Inter-Rater Reliability Comparison Expressed Through Cohen’s Kappa. This table outlines inter-rater reliability among the LLMs. Values below 0.2 indicate minimal agreement, 0.21–0.39 suggest weak agreement, and 0.40–0.59 indicate moderate agreement [23], [28]. No model achieved a Kappa value ≥ 0.6, which signifies strong agreement. The p-values associated with each comparison are presented in parentheses.

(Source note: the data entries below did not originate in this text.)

(* ===== verification/Engine.v ===== *)
(** * The engine: what a relay does with a message

    Models [pkg/engine/engine.go], the [Handle] methods of all onion types, and
    [pkg/engine/eng_senders.go] and [reply.go].  The engine's state is the session
    manager, the pending responses, the hidden service manager, the key set and the
    load; sending is a step of the transport of a node in the manager's heap.
    [HandleMessage] and the handlers call each other: the handlers take it as an
    argument and the recursion has fuel ([PFuel] when it runs out).  The debug lines
    that name the local node are part of the behaviour: they panic on a node without
    addresses.  Random choices and the iteration orders of maps are the fields of
    [Env]; a counter in the state makes successive draws independent. *)

From S2P Require Export SkinFacts.

(** What the engine draws from outside. *)
Class Env `{Crypto} `{Multiaddrs} `{Peers} `{Transports} := {
  shuffleA : list Multiaddr → list Multiaddr;
  shuffleS : list (option loc) → list (option loc);
  AString : Multiaddr → string;
  ASprint : Multiaddr → string;
  noise : nat → arr 32;
  draw_iv : nat → nat → IV;
  draw_id : nat → ID;
  blinds : nat → nat → Blinder;
  received : nat → Transport → bytes;
  orderM : Hidden → list PubBytes;
  orderS : Hidden → list PubBytes;
  orderK : Hidden → list PubBytes;
  defaultPort : Z;
  ValueForProtocol : Multiaddr → Z → string + error;
  AddrPort : Type;
  ParseAddrPort : string → AddrPort + error;
}.

Section Engine.
Context {cr : Crypto} {ma : Multiaddrs} {pe : Peers} {tp : Transports} {env : Env}.
(** The callbacks of the engine's users, and the hooks for intros. *)
Context {User IntroHook : Type}.

(** [responses.Callback] as the senders pass it: nil, a user's, or the closure of
    [SendIntroQuery]. *)
Inductive CB := CbNil | CbUser (c : User) | CbIntro (h : IntroHook).

Record Engine := MkEngine {
  e_Mgr : Manager; e_Responses : Pending Hook CB; e_Hidden : Hidden;
  e_Load : Z; e_KeySet : KeySet; e_draws : nat }.

Definition with_Mgr m (e : Engine) :=
  MkEngine m (e_Responses e) (e_Hidden e) (e_Load e) (e_KeySet e) (e_draws e).
Definition with_Responses (p : Pending Hook CB) (e : Engine) :=
  MkEngine (e_Mgr e) p (e_Hidden e) (e_Load e) (e_KeySet e) (e_draws e).
Definition with_Hidden h (e : Engine) :=
  MkEngine (e_Mgr e) (e_Responses e) h (e_Load e) (e_KeySet e) (e_draws e).
Definition with_KeySet k (e : Engine) :=
  MkEngine (e_Mgr e) (e_Responses e) (e_Hidden e) (e_Load e) k (e_draws e).

(** [GetLoad], [SetLoad]: the load is kept as 32 bits and read as a byte. *)
Definition GetLoad (e : Engine) : Z := wrapu 8 (e_Load e).
Definition SetLoad (load : Z) (e : Engine) : Engine :=
  MkEngine (e_Mgr e) (e_Responses e) (e_Hidden e) (wrapu 8 load) (e_KeySet e) (e_draws e).

Definition mgr {A} (m : GoM Manager A) : GoM Engine A := λ e,
  r ← m (e_Mgr e); Ret (r.1, with_Mgr r.2 e).
Definition hid {A} (m : GoM Hidden A) : GoM Engine A := λ e,
  r ← m (e_Hidden e); Ret (r.1, with_Hidden r.2 e).
(** The number of the next draw. *)
Definition draw : GoM Engine nat := λ e,
  Ret (e_draws e, MkEngine (e_Mgr e) (e_Responses e) (e_Hidden e) (e_Load e) (e_KeySet e) (S (e_draws e))).
Definition next_key : GoM Engine Prv := λ e,
  let '(k, ks) := Next (e_KeySet e) in Ret (k, with_KeySet ks e).
Definition local_name : GoM Engine unit :=
  mgr (GetLocalNodeAddressString shuffleA ASprint) ;; mret tt.
Definition budge (s : Splice) : GoM Engine Splice := d ← draw; lift (BudgeUp (noise d) s).
Definition select_hops (hops : list Z) (have : list (option loc)) : GoM Engine (list (option loc)) :=
  mgr (λ m, match SelectHops shuffleA shuffleS AString ASprint hops have m with
            | Some r => r
            | None => Panic PFuel
            end).

(** The bytes the service behind a port answers within five seconds, if any:
    [ReceiveFrom] locks the node and finds the service's channel. *)
Definition ReceiveFrom (port : Z) : GoM Node (option Transport) :=
  Node_locked (
    n ← get;
    match on_port port (Services n) with
    | Some (_, v) => match svc_Transport v with Some t => mret (Some t) | None => panicM PNil end
    | None => mret None
    end).

Definition Responses_ProcessAndDelete (run_cb : CB → ID → Onion → bytes → GoM Engine (option error))
  : ID → Onion → bytes → GoM Engine (bool * option error) :=
  ProcessAndDelete (λ h, mgr (run_hook h)) run_cb e_Responses with_Responses.
Definition Responses_Find (id : ID) : GoM Engine (option (Response Hook CB)) :=
  Pending_Find e_Responses id.

(** ** The handlers *)

Section Handlers.
Context (run_cb : CB → ID → Onion → bytes → GoM Engine (option error)).
Context (HandleMessage : Splice → Onion → GoM Engine unit).

Abbreviation Handler := (GoM Engine (option error)).

Definition with_ToPriv (k : option Prv) (x : CryptR) : CryptR :=
  MkCrypt (Depth x) (ToHeaderPub x) (ToPayloadPub x) (From x) (Crypt_IV x) (Crypt_Cloak x) k (FromPub x).

Definition Crypt_Handle (x : CryptR) (i : Onion) (s : Splice) : Handler :=
  r ← mgr (FindCloaked (Crypt_Cloak x)); let '(hdr, _, _, identity) := r in
  match hdr with
  | None => mret None
  | Some hdr =>
      let x := with_ToPriv (Some hdr) x in
      s ← lift (Crypt_Decrypt hdr x s);
      go ← (if identity : bool then
              rest ← lift (GetRest s);
              m ← lift (goslice rest 0 MagicLen);
              mret (bool_decide (m = string_bytes SessionMagic))
            else mret true);
      if go : bool then
        s ← budge s; HandleMessage s (OCrypt x i) ;; mret None
      else mret None
  end.

(** The charge of a relay for a message of [size] bytes, to the session of the
    crypt it came in. *)
Definition charge_relay (x : CryptR) (size : Z) : GoM Engine unit :=
  sess ← mgr (FindSessionByHeader (ToPriv x));
  match sess with
  | Some l =>
      rate ← mgr GetLocalNodeRelayRate;
      d ← mgr (data_at l);
      _ ← mgr (DecSession (Keys_Bytes (d_Header d)) (wraps 64 (rate * size))); mret tt
  | None => mret tt
  end.

Definition Forward_Handle (addr : option Multiaddr) (i : Onion) (s : Splice) (p : Onion) : Handler :=
  m ← mgr (MatchesLocalNodeAddress addr);
  if m : bool then
    s ← budge s; HandleMessage s (OForward addr i) ;; mret None
  else
    (match p with OCrypt on1 _ => charge_relay on1 (Len s) | _ => mret tt end) ;;
    s ← budge s;
    mgr (Send shuffleA AString ASprint addr (GetAll s)) ;; mret None.

(** The three-layer header: the layer of this relay is opened, the two behind it
    move up, noise takes the place of the last. *)
Definition shift_header (hdr pld : Prv) (x : CryptR) (seed : arr 32) (s : Splice) : Out Splice :=
  match FromPub x with
  | None => Panic PNil
  | Some from =>
      let first := GetCursor s in
      let start := first - ReverseCryptLen in
      let second := first + ReverseCryptLen in
      let last := second + ReverseCryptLen in
      s ← encipher_range (GetBlock hdr from) (Crypt_IV x) first (first + 2 * ReverseCryptLen) s;
      s ← CopyRanges start first first second s;
      s ← CopyRanges first second second last s;
      pad ← NoisePad seed ReverseCryptLen;
      s ← CopyIntoRange pad second last s;
      if bool_decide (last = Len s) then Ret s
      else encipher_from (GetBlock pld from) (Crypt_IV x) last s
  end.

Definition Reverse_Handle (addr : option Multiaddr) (s : Splice) (p : Onion) : Handler :=
  m ← mgr (MatchesLocalNodeAddress addr);
  if m : bool then
    r ← lift (Recognise the_registry s); let '(on, s) := r in
    match on with
    | None => panicM PNil
    | Some on =>
        r ← lift (Codec_Decode on s); let '((on, e), s) := r in
        match e with
        | Some _ => mret e
        | None =>
            match on with
            | COnion (OCrypt x i) =>
                let first := GetCursor s in
                let start := first - ReverseCryptLen in
                let last := first + 2 * ReverseCryptLen in
                r ← mgr (FindCloaked (Crypt_Cloak x)); let '(hdr, pld, _, _) := r in
                match hdr, pld with
                | Some hdr, Some pld =>
                    let x := with_ToPriv (Some hdr) x in
                    d ← draw;
                    s ← lift (shift_header hdr pld x (noise d) s);
                    m ← lift (GetRange start (start + MagicLen) s);
                    if bool_decide (m ≠ string_bytes ReverseMagic) then
                      s ← budge (SetCursor last s);
                      HandleMessage s (OCrypt x i) ;; mret None
                    else
                      sess ← mgr (FindSessionByHeader (Some hdr));
                      match sess with
                      | Some l =>
                          dl ← mgr (data_at l);
                          rate ← mgr GetLocalNodeRelayRate;
                          _ ← mgr (DecSession (Keys_Bytes (d_Header dl)) (wraps 64 (rate * Len s)));
                          s ← budge (SetCursor start s);
                          HandleMessage s (OCrypt x i) ;; mret None
                      | None => mret None
                      end
                | _, _ => local_name ;; mret None
                end
            | _ => mret None
            end
        end
    end
  else match p with
       | ONil => mret None
       | _ => local_name ;; mgr (Send shuffleA AString ASprint addr (GetAll s)) ;; mret None
       end.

LLM | GPT-4o | GPT-4Turbo | GPT-4mini | GPT-3.5 | Llama-3.1 | Gemma 2 | Mistral-Nemo | Gemini 1.5 | Gemini 1.0 |
---|---|---|---|---|---|---|---|---|---|
GPT−4o | 1 | 0.448 (<0.001) | 0.401 (<0.001) | 0.222 (0.008) | 0.140 (0.008) | 0.365 (<0.001) | 0.250 (<0.001) | 0.348 (<0.001) | 0.275 (0.002) |
GPT−4Turbo | 0.448 (<0.001) | 1 | 0.512 (<0.001) | 0.336 (<0.001) | 0.134 (0.065) | 0.430 (<0.001) | 0.297 (<0.001) | 0.534 (<0.001) | 0.410 (<0.001) |
GPT−4mini | 0.401 (<0.001) | 0.512 (<0.001) | 1 | 0.382 (<0.001) | 0.234 (0.004) | 0.425 (<0.001) | 0.403 (<0.001) | 0.404 (<0.001) | 0.348 (<0.001) |
GPT−3.5 | 0.222 (0.008) | 0.336 (<0.001) | 0.382 (<0.001) | 1 | 0.167 (0.052) | 0.422 (<0.001) | 0.341 (<0.001) | 0.184 (0.072) | 0.130 (0.204) |
Llama−3.1 | 0.140 (0.008) | 0.134 (0.065) | 0.234 (0.004) | 0.167 (0.052) | 1 | 0.122 (0.122) | 0.564 (<0.001) | 0.256 (0.001) | 0.295 (<0.001) |
Gemma 2 | 0.365 (<0.001) | 0.430 (<0.001) | 0.425 (<0.001) | 0.422 (<0.001) | 0.122 (0.122) | 1 | 0.353 (<0.001) | 0.387 (<0.001) | 0.328 (0.001) |
Mistral-Nemo | 0.250 (<0.001) | 0.297 (<0.001) | 0.403 (<0.001) | 0.341 (<0.001) | 0.564 (<0.001) | 0.353 (<0.001) | 1 | 0.470 (<0.001) | 0.470 (<0.001) |
Gemini 1.5 | 0.348 (<0.001) | 0.534 (<0.001) | 0.404 (<0.001) | 0.184 (0.072) | 0.256 (0.001) | 0.387 (<0.001) | 0.470 (<0.001) | 1 | 0.597 (<0.001) |
Gemini 1.0 | 0.275 (0.002) | 0.410 (<0.001) | 0.348 (<0.001) | 0.130 (0.204) | 0.295 (<0.001) | 0.328 (0.001) | 0.470 (<0.001) | 0.597 (<0.001) | 1 |